Chemical and physical data
- Formula: C_{16}H_{22}N_{2}
- Molar mass: 242.366 g·mol^{−1}
- 3D model (JSmol): Interactive image;
- SMILES CC(C)N(CCC1=CNC2=CC=CC=C21)CC=C;
- InChI InChI=1S/C16H22N2/c1-4-10-18(13(2)3)11-9-14-12-17-16-8-6-5-7-15(14)16/h4-8,12-13,17H,1,9-11H2,2-3H3; Key:DYIILRIYTXJTNJ-UHFFFAOYSA-N;

= IPALT =

iPALT, or ALiPT, also known as N-isopropyl-N-allyltryptamine or by its developmental code name ASR-3003, is a serotonin receptor modulator of the tryptamine family.
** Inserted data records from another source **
(* ===== verification/ConfigWatch.v ===== *)
(** * Hot reload of the configuration, step by step

    [ConfigWatcher] of [arvik-config/src/lib.rs] with everything it runs
    against: the directories it watches, the notifier, the channel of events,
    the task that debounces, drains and reloads file by file, and a client that
    calls [next] and [current].  Files may change between any two steps.
    [Config.watcher_turn] is the same task seen one reload at a time.

    [notify] is a queue of reports not yet delivered to the callback: a change
    of a file in a watched directory is reported, errors and spurious events may
    be, and [opens] says whether opening a file is (on Linux it is, as an access
    event).  The start is stepped too: the files are loaded before their
    directories are watched, and may change in between.  The variables of the
    environment do not change. *)
From S2P Require Import Prelude RustStr FileWatch ConfigValue Config.
From stdpp Require Import base list strings gmap.
From Stdlib Require Import ZArith Lia Ascii String.
Open Scope string_scope.
Open Scope list_scope.

Section Watch.
Context `{Serde}.
Context (b : ArvikConfigBuilder) (vars : list EnvVar).

Definition Read := string -> option string.
Definition Event := result EventKind string.

Definition is_watched (dirs : list FsPath) (file : string) : bool :=
  match path_parent (fs_path_of file) with Some dir => bool_decide (dir ∈ dirs) | None => false end.

Definition differs (read read' : Read) (file : string) : bool :=
  negb (bool_decide (read file = read' file)).

(** What a change of the files makes the notifier report. *)
Definition edit_report (dirs : list FsPath) (read read' : Read) : list Event :=
  if existsb (fun f => differs read read' f && is_watched dirs f) (b_files b) then [Ok EvModify] else [].

(** The rest of [build_inner] once the files are merged. *)
Definition finish_load (merged : Value) : result ArvikConfig ConfigError :=
  match apply_env merged (b_env_prefix b) vars with
  | Err e => Err e
  | Ok merged =>
      match from_value merged with
      | None => Err ErrDecode
      | Some config => match validate config with Err e => Err e | Ok _ => Ok config end
      end
  end.

(** ** Starting

    [ConfigWatcher::new] up to the task it spawns: it loads the files, one after
    the other, makes a notifier, and watches the parent directory of each file,
    once; files may change between any two of its steps, and what changes in a
    directory before it is watched is reported to nobody. *)

(** The directory of a file, watched unless it is. *)
Definition watch_parent (watch : FsPath -> option string) (file : string) (watched : list FsPath)
  : result (list FsPath) ConfigError :=
  match path_parent (fs_path_of file) with
  | None => Ok watched
  | Some dir =>
      if decide (dir ∈ watched) then Ok watched
      else match watch dir with Some e => Err (ErrWatch e) | None => Ok (watched ++ [dir]) end
  end.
It is an asymmetrical analogue of diisopropyltryptamine (DiPT) and diallyltryptamine (DALT). The drug is a non-selective serotonin receptor agonist, including of the serotonin 5-HT_{1B}, 5-HT_{2A}, 5-HT_{2B}, and 5-HT_{6} receptors, but not of the serotonin 5-HT_{1A} receptor. It is also a serotonin reuptake inhibitor, but does not inhibit dopamine or norepinephrine reuptake. The drug shows rather low potency for many of these actions, with for example 47-fold lower potency as a serotonin 5-HT_{2A} receptor agonist than the known psychedelic drug 5-MeO-iPALT (ASR-3001). The chemical synthesis of iPALT has been described. Derivatives of iPALT include 5-MeO-iPALT (ASR-3001), 4-HO-iPALT, and 2-Me-iPALT (ASR-3002). 5-MeO-iPALT is known to be a psychedelic drug in humans and is under development for potential medical use. iPALT was patented by the Alexander Shulgin Research Institute (ASRI) in 2024.